[PROBLEM REQUIREMENTS] Up to and including the line with "ce_AvgLatencyMs := mean avgLats;", restate the records below word for word, beginning with their first line.

[Dataset entries]
--*--

(** The runs of one row, none when all failed. *)
Definition comparison_entry (nodeCount : Z) (pol : string * float64) (runs : list Results) : list ComparisonEntry :=
  let over (f : Results → float64) := f <$> runs in
  let avgLats := over (λ r, AvgLatencyMs (res_Latency r)) in
  if decide (runs = []) then [] else
  [{| ce_Policy := fst pol; ce_Epsilon := snd pol; ce_NodeCount := nodeCount;
      ce_AvgLatencyMs := mean avgLats;
      ce_P50LatencyMs := mean (over (λ r, P50LatencyMs (res_Latency r)));
      ce_P95LatencyMs := mean (over (λ r, P95LatencyMs (res_Latency r)));
      ce_P99LatencyMs := mean (over (λ r, P99LatencyMs (res_Latency r)));
      ce_ThroughputMBs := mean (over (λ r, ThroughputMBs (res_Latency r)));
      ce_CacheHitRatio := mean (over (λ r, HitRatio (res_Cache r)));
      ce_Availability := mean (over (λ r, Availability (res_Resilience r)));
      ce_FairnessIndex := mean (over (λ r, FairnessIndex (res_Latency r)));
      ce_StddevLatMs := stddev avgLats;
      ce_CI95Lower := fst (confidenceInterval95 avgLats);
      ce_CI95Upper := snd (confidenceInterval95 avgLats) |}].

(** The change against the first row, in percent: the first row that has
    runs sets the baseline only when it is the first of the table. *)
Definition delta (first : bool) (baseline avg : float64) : float64 :=
  if first then f0 else if fgt baseline f0 then fmul (fdiv (fsub avg baseline) baseline) (of_int 100) else f0.

Definition ablation_entry (first : bool) (baseline : float64) (name : string) (runs : list (LatencyResult * CacheResult))
  : list AblationEntry :=
  let over (f : LatencyResult * CacheResult → float64) := f <$> runs in
  let avgLats := over (λ r, AvgLatencyMs (fst r)) in
  let avg := mean avgLats in
  if decide (runs = []) then [] else
  [{| ae_Configuration := name; ae_AvgLatencyMs := avg;
      ae_P95LatencyMs := mean (over (λ r, P95LatencyMs (fst r)));
      ae_ThroughputMBs := mean (over (λ r, ThroughputMBs (fst r)));
      ae_CacheHitRatio := mean (over (λ r, HitRatio (snd r)));
      ae_Availability := mean (over (λ _, f1));
      ae_FairnessIndex := mean (over (λ r, FairnessIndex (fst r)));
      ae_StddevLatMs := stddev avgLats;
      ae_DeltaAvgPct := delta first baseline avg;
      ae_CI95Lower := fst (confidenceInterval95 avgLats);
      ae_CI95Upper := snd (confidenceInterval95 avgLats) |}].

Definition fault_entry (first : bool) (baseline : float64) (name : string) (runs : list (LatencyResult * float64 * Z))
  : list FaultInjectionEntry :=
  let avgLats := (λ r, AvgLatencyMs (fst (fst r))) <$> runs in
  let avg := mean avgLats in
  let totalErrors := foldl (λ n r, wrap64 (n + snd r)) 0 runs in
  if decide (runs = []) then [] else
  [{| fe_Scenario := name; fe_AvgLatencyMs := avg;
      fe_P95LatencyMs := mean ((λ r, P95LatencyMs (fst (fst r))) <$> runs);
      fe_Availability := f1;
      fe_ErrorCount := Z.quot totalErrors (zlen avgLats);
      fe_StddevLatMs := stddev avgLats;
      fe_DeltaAvgPct := delta first baseline avg;
      fe_CI95Lower := fst (confidenceInterval95 avgLats);
      fe_CI95Upper := snd (confidenceInterval95 avgLats) |}].

Definition policies : list (string * float64) :=
  [("epsilon-greedy", lit 1 10); ("decaying-epsilon", f0); ("ucb1", f0); ("thompson", f0); ("contextual", f0);
   ("latency", f0); ("random", f0)].

Record ablationConfig := { ac_name : string; ac_policy : string; ac_epsilon : float64; ac_disableCache : bool;
  ac_disableBloom : bool }.
Lemma percent_dense x : dense (FormatFixed 1 x +:+ "%").
Proof.
  destruct (FormatFixed_dense 1 x) as [Hne Hno]. split; [by destruct (FormatFixed 1 x)|].
  rewrite to_bytes_app, not_elem_of_app. split; [done|]. cbn. set_solver.
Qed.

Lemma words_percent w x : words (percent_cell w x) = [FormatFixed 1 (percent x) +:+ "%"].
Proof.
  unfold percent_cell, fixed, right_aligned, blanks. rewrite <-string_append_assoc, words_blanks.
  apply words_dense, percent_dense.
Qed.

(** The words of the printed heading and of a line under it. *)
Lemma heading_words :
  words comparison_heading = ["Policy"; "Nodes"; "Avg(ms)"; "P50(ms)"; "P95(ms)"; "P99(ms)"; "MB/s"; "Cache%"; "Avail%"].
Proof. vm_compute. reflexivity. Qed.

Lemma line_words e :
  dense (ce_Policy e) →
  words (comparison_line e) =
    [ce_Policy e; pretty (ce_NodeCount e); FormatFixed 1 (ce_AvgLatencyMs e); FormatFixed 1 (ce_P50LatencyMs e);
     FormatFixed 1 (ce_P95LatencyMs e); FormatFixed 1 (ce_P99LatencyMs e); FormatFixed 2 (ce_ThroughputMBs e);
     FormatFixed 1 (percent (ce_CacheHitRatio e)) +:+ "%"; FormatFixed 1 (percent (ce_Availability e)) +:+ "%"].
Proof.
  intros Hd. apply words_cells. repeat constructor; try apply words_percent;
    try (apply words_right; apply pretty_dense || apply FormatFixed_dense). by apply words_left.
Qed.

(** The columns of a line and of a record. *)
Lemma columns_agree e :
  let printed name := column name ["Policy"; "Nodes"; "Avg(ms)"; "P50(ms)"; "P95(ms)"; "P99(ms)"; "MB/s"; "Cache%"; "Avail%"]
    [ce_Policy e; pretty (ce_NodeCount e); FormatFixed 1 (ce_AvgLatencyMs e); FormatFixed 1 (ce_P50LatencyMs e);
     FormatFixed 1 (ce_P95LatencyMs e); FormatFixed 1 (ce_P99LatencyMs e); FormatFixed 2 (ce_ThroughputMBs e);
     FormatFixed 1 (percent (ce_CacheHitRatio e)) +:+ "%"; FormatFixed 1 (percent (ce_Availability e)) +:+ "%"] in
  let written name := column name comparison_header (comparison_row e) in
  (printed "Policy" = Some (ce_Policy e) ∧ written "policy" = Some (ce_Policy e)) ∧
  (printed "Nodes" = Some (pretty (ce_NodeCount e)) ∧ written "node_count" = Some (pretty (ce_NodeCount e))) ∧
  (printed "Avg(ms)" = Some (FormatFixed 1 (ce_AvgLatencyMs e)) ∧
   written "avg_latency_ms" = Some (FormatFixed 2 (ce_AvgLatencyMs e))) ∧
  (printed "P50(ms)" = Some (FormatFixed 1 (ce_P50LatencyMs e)) ∧
   written "p50_latency_ms" = Some (FormatFixed 2 (ce_P50LatencyMs e))) ∧
  (printed "P95(ms)" = Some (FormatFixed 1 (ce_P95LatencyMs e)) ∧
   written "p95_latency_ms" = Some (FormatFixed 2 (ce_P95LatencyMs e))) ∧
  (printed "P99(ms)" = Some (FormatFixed 1 (ce_P99LatencyMs e)) ∧
   written "p99_latency_ms" = Some (FormatFixed 2 (ce_P99LatencyMs e))) ∧
  (printed "MB/s" = Some (FormatFixed 2 (ce_ThroughputMBs e)) ∧
   written "throughput_mbs" = Some (FormatFixed 4 (ce_ThroughputMBs e))) ∧
  (printed "Cache%" = Some (FormatFixed 1 (fmul (ce_CacheHitRatio e) (of_int 100)) +:+ "%") ∧
   written "cache_hit_ratio" = Some (FormatFixed 4 (ce_CacheHitRatio e))) ∧
  (printed "Avail%" = Some (FormatFixed 1 (fmul (ce_Availability e) (of_int 100)) +:+ "%") ∧
   written "availability" = Some (FormatFixed 4 (ce_Availability e))) ∧
  written "epsilon" = Some (FormatFixed 2 (ce_Epsilon e)) ∧
  written "fairness_index" = Some (FormatFixed 4 (ce_FairnessIndex e)) ∧
  written "stddev_latency_ms" = Some (FormatFixed 2 (ce_StddevLatMs e)) ∧
  written "ci95_lower" = Some (FormatFixed 2 (ce_CI95Lower e)) ∧
  written "ci95_upper" = Some (FormatFixed 2 (ce_CI95Upper e)).
Proof. intros printed written. split_and!; reflexivity. Qed.

Lemma Forall3_fmap_same {A B C} (P : A → B → C → Prop) (f : A → B) (g : A → C) l :
  Forall (λ a, P a (f a) (g a)) l → Forall3 P l (f <$> l) (g <$> l).
Proof. induction 1; constructor; done. Qed.

Lemma policies_dense p : p ∈ policies → dense (fst p).
Proof.
  intros Hp. assert (forallb (λ p, bool_decide (fst p ≠ "" ∧ x20 ∉ to_bytes (fst p))) policies = true) as H
    by (vm_compute; reflexivity).
  rewrite forallb_forall in H. apply list_elem_of_In, H in Hp. by apply bool_decide_eq_true in Hp.
Qed.

Section command.
Context `{ML : MathLib, LA : LinAlg, PID : PeerID, MF : Multiformats, JE : JSONErrors, CR : Crypto, MA : Multiaddrs,
          JF : JSONFloats}.
Context (beds : nat → bed) (rd : random) (dk : desk).
(** The faults of the two output files and of the directory of the series. *)
Context (fcsv fjson fdir : fault) (flags : bench_flags).
#[local] Existing Instances Prog_ret Prog_bind.
Abbreviation Harness := (Prog Machine).

Definition on_disk {A} (op : Disk → outcome A * Disk) : Harness A := λ st,
  let '(r, d) := op (m_disk st) in (now r, {| m_made := m_made st; m_disk := d |}).

(** A failure is ignored here, and met again by the writes of the series. *)
Definition make_series_dir : Harness unit :=
  if decide (benchTimeSeriesDir flags = "") then mret ()
  else _ ← try_ (on_disk (λ d, MkdirAll fdir d (located (dk_cwd dk) (benchTimeSeriesDir flags)))); mret ().

(** An output file, when one is named, and the line about it. *)
Definition output (name what : string) (op : Disk → path → outcome unit * Disk) (note : string) : Harness string :=
  if decide (name = "") then mret ""
  else _ ← wrapping what (on_disk (λ d, op d (located (dk_cwd dk) name))); mret (line (note +:+ " written to " +:+ name)).

(** The table, then the two files. *)
Definition publish_results {A} (table : A → string) (csv : fault → Disk → path → A → outcome unit * Disk)
    (to_json : A → outcome json) (r : A) : Harness string :=
  csv_note ← output (benchOutputCSV flags) "write CSV" (λ d p, csv fcsv d p r) (newline +:+ "CSV results");
  json_note ← output (benchOutputJSON flags) "write JSON" (λ d p, WriteJSON fjson d p (to_json r)) "JSON results";
  mret (table r +:+ csv_note +:+ json_note).

Definition runSingleBench : Harness string :=
  _ ← make_series_dir;
  let cfg := workload (benchNodes flags) (benchContentSize flags) (benchRequests flags) (benchChunkSize flags)
               (benchPolicy flags) (benchEpsilon flags) (benchTimeSeriesDir flags) in
  results ← wrapping "benchmark failed" (RunSuite beds rd dk cfg);
  note ← output (benchOutputJSON flags) "write JSON" (λ d p, WriteJSON fjson d p (results_json results))
           (newline +:+ "Results");
  mret (single_report cfg results +:+ note).

Definition runCompareBench : Harness string :=
  _ ← make_series_dir;
  results ← wrapping "comparison failed" (RunComparisonWithRuns beds rd dk (benchNodes flags) (benchContentSize flags)
              (benchRequests flags) (benchChunkSize flags) (benchRuns flags) (benchTimeSeriesDir flags));
  publish_results printComparisonTable Comparison_WriteCSV comparison_json results.

Definition runScalabilityBench : Harness string :=
  _ ← make_series_dir;
  results ← wrapping "scalability experiment failed" (RunScalability beds rd dk [5; 10; 25] (benchContentSize flags)
              (benchRequests flags) (benchChunkSize flags) (benchRuns flags) (benchTimeSeriesDir flags));
  publish_results printComparisonTable Comparison_WriteCSV comparison_json results.

(** Fewer than three runs are made ten. *)
Definition enough_runs : Z := if benchRuns flags <? 3 then 10 else benchRuns flags.

Definition runAblationBench : Harness string :=
  results ← wrapping "ablation failed" (RunAblation beds rd (benchNodes flags) (benchContentSize flags)
              (benchRequests flags) (benchChunkSize flags) enough_runs);
  publish_results ablation_table Ablation_WriteCSV ablation_json results.

Definition runFaultInjectionBench : Harness string :=
  results ← wrapping "fault injection failed" (RunFaultInjection beds rd (benchNodes flags) (benchContentSize flags)
              (benchRequests flags) (benchChunkSize flags) enough_runs);
  publish_results fault_table FaultInjection_WriteCSV fault_json results.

--*--

[RESULT BELOW]
(** The runs of one row, none when all failed. *)
Definition comparison_entry (nodeCount : Z) (pol : string * float64) (runs : list Results) : list ComparisonEntry :=
  let over (f : Results → float64) := f <$> runs in
  let avgLats := over (λ r, AvgLatencyMs (res_Latency r)) in
  if decide (runs = []) then [] else
  [{| ce_Policy := fst pol; ce_Epsilon := snd pol; ce_NodeCount := nodeCount;
      ce_AvgLatencyMs := mean avgLats;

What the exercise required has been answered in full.